Le masque, s’il est universel, révèle une affiliation ethnique, typologique et morphologique, qui fait transparaître une appartenance identitaire. En ce qui concerne la zone géographique européenne, on note ainsi, malgré les spécificités liées à chaque communauté, des stéréotypes scéniques qui se répètent et se retrouvent de la Pologne au Portugal, de l’Irlande à la Grèce. Ceci amène à penser que les rituels masqués en Europe sont issus d’un fonds culturel commun, dont l’étude est rendue d’autant plus intéressante que les carnavals en Europe connaissent un regain d’intérêt et de participation depuis une quarantaine d’années. La raison en est notamment qu’en réponse à l’uniformisation et à la globalisation générale qui caractérisent l’époque actuelle, la réaffirmation des identités culturelles s’impose de plus en plus comme indispensable et inévitable. Nouveau cheval de bataille pour certains, sujet maintes fois répété pour d’autres, le concept d’identité culturelle, dont le masque s’empare, est plus que jamais une notion d’actualité.
La métamorphose du corps par le déguisement invite à la transformation de l’individu, ce dernier pouvant ainsi, par exemple, devenir le réceptacle de forces divines ou surnaturelles.
La question de l’identité et du rapport à soi et à l’autre est un thème central dans les traditions masquées3. Le port du masque peut ainsi être vu comme une forme d’exutoire libérateur de sentiments profonds que l’on n’exprime pas nécessairement en temps normal. La métamorphose du corps par le déguisement invite également à la transformation de l’individu, ce dernier pouvant ainsi, par exemple, devenir le réceptacle de forces divines ou surnaturelles. Lors des rites masqués, place est faite pour un temps à l’inconscient individuel et collectif, au rêve et aux pulsions de vie et de mort. C’est aussi souvent un moment où l’ordre social et les valeurs traditionnelles sont renversés, des excès en tout genre étant permis : la consommation d’alcool, souvent sujette à tabou dans la littérature, participe de cette même logique et la facilite.
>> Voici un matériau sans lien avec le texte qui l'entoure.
Lemma labels_imap {A} (g : nat → nat) (F : A → list cell) (l : list A) :
  label <$> imap (λ n x, mkRow (g n) (F x)) l = g <$> seq 0 (length l).
Proof.
  revert g. induction l as [|x l IH]; intros g; simpl; [done|]. f_equal.
  change (imap ((λ n x, mkRow (g n) (F x)) ∘ S) l)
    with (imap (λ n x, mkRow ((g ∘ S) n) (F x)) l).
  by rewrite IH, <- fmap_S_seq, <- list_fmap_compose.
Qed.

(** X11. The size and the index of the unified table.  For two frames
    that [pd.merge] accepts (distinct labels, also under the suffixes, and
    routes that are texts), with a datetime [timestamp] column and a
    [route_id] column, the call returns a frame with at most (rows of the
    public frame) times (rows of the traffic frame) rows, without rows when
    one of the two frames has none, and with the fresh index 0, 1, 2, ...:
    the index labels of the inputs are gone. *)
Theorem build_unified_table_size (h : heap) (p t : ref) (dp dt : DataFrame)
    (ip it : nat) :
  h !! p = Some dp → h !! t = Some dt → p ≠ t →
  mergeable dp dt →
  col_index "timestamp" (columns dp) = Some ip →
  col_index "timestamp" (columns dt) = Some it →
  "route_id" ∈ columns dp → "route_id" ∈ columns dt →
  "timestamp_hour" ∉ columns dp → "timestamp_hour" ∉ columns dt →
  datetime_at ip dp → datetime_at it dt →
  ∃ u h' out,
    build_unified_table p t h = (Ok u, h') ∧ h' !! u = Some out ∧
    length (rows out) ≤ length (rows dp) * length (rows dt) ∧
    (rows dp = [] ∨ rows dt = [] → rows out = []) ∧
    label <$> rows out = seq 0 (length (rows out)).
Proof.
  intros Hp Ht Hpt _ Hip Hit [rp Hrp]%col_index_is_Some [rt Hrt]%col_index_is_Some
         Hnp Hnt Hdp Hdt.
  pose proof (build_unified_table_run h p t dp dt ip it Hp Ht Hpt Hip Hit Hnp Hnt
                Hdp Hdt) as Hrun. simpl in Hrun.
  rewrite (df_merge_hourly dp dt ip it rp rt Hrp Hrt Hnp Hnt) in Hrun.
  set (h2 := <[t := hourly it dt]> (<[p := hourly ip dp]> h)) in *.
  assert (Hlen : length h2 = length h) by (subst h2; by rewrite !length_insert).
  eexists _, _, _. split; [exact Hrun|]. split.
  { rewrite lookup_app_r by lia. by replace (S (length h) - length h2) with 1 by lia. }
  cbn [rows df_rename].
  set (css := merged_cells _ _ _ _ _).
  assert (Hsize : length css ≤ length (rows dp) * length (rows dt)).
  { subst css. etrans; [apply length_merged_cells|]. by rewrite !length_fmap. }
  rewrite length_imap. split; [done|]. split.
  - intros Hempty. apply nil_length_inv. rewrite length_imap.
    destruct Hempty as [He|He]; rewrite He in Hsize; simpl in Hsize; lia.
  - change (imap mkRow css) with (imap (λ n x, mkRow (id n) (id x)) css).
    by rewrite labels_imap, list_fmap_id.
Qed.
(** * SmartAppContext (lib/util/smart-app-context.js): a shallow embedding

    The class normalises a lifecycle payload into a context object, keeps
    the remote API client of the context, and reads typed values out of the
    configuration map.  The code is dynamically typed JavaScript running in
    strict mode, so the embedding keeps its shape:

    - a JavaScript value is a primitive or a reference into a heap of
      objects; objects are shared by reference, so a write through one
      alias is seen through every other one;
    - a method is a computation in a state-and-exception monad over that
      heap (a [TypeError] is an exceptional result, not a missing case);
    - what the host or a collaborator provides (date parsing, number
      coercion, time formatting, i18n, the remote device endpoints, the
      context store) is a field of the record [Host].

    Scope of the object model: own data properties and, through the
    prototype chain, the members of [Object.prototype], which every object
    inherits (constructor, toString, ...): a key handed in by the caller
    can name one of them.  What the classes add to their own prototypes
    (the methods of arrays, of dates and of the instances of a class) is
    reached only where the source calls it.

    Time: a remote call settles at an instant given by the host.  The
    callbacks registered on its promise run after the code that registered
    them has returned, in the order in which the promises settle. *)

From Stdlib Require Import ZArith Ascii.
From stdpp Require Import gmap strings list fin_maps pretty sorting.

Set Warnings "-register-all".
Open Scope string_scope.
Open Scope list_scope.

(** ** Values, objects and the heap *)

Definition loc := nat.

(** A number is kept as the text [Number.prototype.toString] prints for it
    ("0", "12", "1.5", "NaN"): the code never computes with numbers, it only
    tests them for truthiness and passes them on. *)
Inductive value :=
| VUndef
| VNull
| VBool (b : bool)
| VNum (repr : string)
| VStr (s : string)
| VRef (l : loc)
| VInherited (k : string).   (* the member [k] of [Object.prototype], reached
                                through the prototype chain: a built-in
                                function, or for "__proto__" the prototype
                                object itself *)

Global Instance value_eq_dec : EqDecision value.
Proof. solve_decision. Defined.

Inductive class :=
| CObject            (* object literals and parsed JSON objects *)
| CSmartAppContext
| CSmartApp
| CSmartThingsApi
| CDevices           (* the [devices] endpoint of a SmartThingsApi *)
| CContextStore
| CMutex.

Global Instance class_eq_dec : EqDecision class.
Proof. solve_decision. Defined.

Inductive object :=
| Obj (c : class) (props : gmap string value)
| Arr (elems : list value)
| DateObj (t : option Z).   (* time value in ms; [None] is NaN, an Invalid Date *)

Inductive error :=
| TypeError
| RangeError
| Rejection (reason : string)   (* a failure reported by a collaborator *)
| Stuck.                        (* outside the model: dangling reference,
                                   expando property on an array or a date *)

Inductive result (A : Type) :=
| Ok (a : A)
| Throw (e : error).
Arguments Ok {A} a.
Arguments Throw {A} e.

(** Structured data arriving from outside (a parsed response body). *)
Inductive data :=
| DUndef
| DNull
| DBool (b : bool)
| DNum (repr : string)
| DStr (s : string)
| DArr (items : list data)
| DObj (fields : list (string * data)).

(** What a remote call settles to, and when. *)
Record response := Response {
  resp_at : nat;
  resp_outcome : result data
}.

(** A promise as seen once settled: fulfilled with a value or rejected with
    a reason, at a given instant. *)
Record promise := Promise {
  settled_at : nat;
  outcome : result value
}.

Inductive lookup_kind := GetDevice | GetState.

Record remote_call := RemoteCall {
  rc_kind : lookup_kind;
  rc_issued_at : nat;
  rc_arg : value;
  rc_response : response
}.

Record state := State {
  heap : list object;
  clock : nat;                  (* the instant the running code executes at *)
  calls : list remote_call      (* remote lookups issued so far, oldest first *)
}.

(** The host environment and the collaborators of the class. *)
Record Host := {
  host_ToNumber : list object -> value -> string;
  host_ToString : list object -> value -> string;   (* of an object *)
  host_Date_parse : list object -> value -> option Z;
  host_formatTime : list object -> Z -> value -> value -> result string;
  host_i18n_init : gmap string value -> gmap string value;
  host_devices_get : nat -> value -> response;
  host_devices_getState : nat -> value -> response;
  host_contextStore_get : value -> response;
  host_contextStore_delete : value -> result unit
}.

(** ** The monad *)

Definition M (A : Type) : Type := state -> state * result A.

Definition ret {A} (a : A) : M A := fun st => (st, Ok a).

Definition throw {A} (e : error) : M A := fun st => (st, Throw e).

Definition bind {A B} (c : M A) (k : A -> M B) : M B :=
  fun st =>
    match c st with
    | (st', Ok a) => k a st'
    | (st', Throw e) => (st', Throw e)
    end.

Notation "'let*' x ':=' c 'in' k" := (bind c (fun x => k))
  (at level 10, x name, c at level 100, k at level 200).
Notation "'let*' ' p ':=' c 'in' k" := (bind c (fun x => let 'p := x in k))
  (at level 10, p pattern, c at level 100, k at level 200).
Notation "c ';;;' k" := (bind c (fun _ => k))
  (at level 100, k at level 200, right associativity).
Cette période de fête permet ainsi, par un effet de délivrance, de maintenir un équilibre sain dans la société.
L’essence sociale du masque
Le masque est social par définition4. Outil de communication, le masque peut également suppléer au langage verbal. Masques et costumes servent ainsi à la diffusion d’un ou plusieurs messages, et s’accompagnent d’éléments annexes tels que la musique, la danse, le langage verbal, qui font partie entière du personnage ainsi créé. La charge symbolique du masque est telle que son message peut être multiple. L’ensemble d’une société peut éduquer, conditionner, transmettre, ordonner, sanctionner, sexualiser par le masque, même si celui-ci relève d’un univers a priori majoritairement masculin5.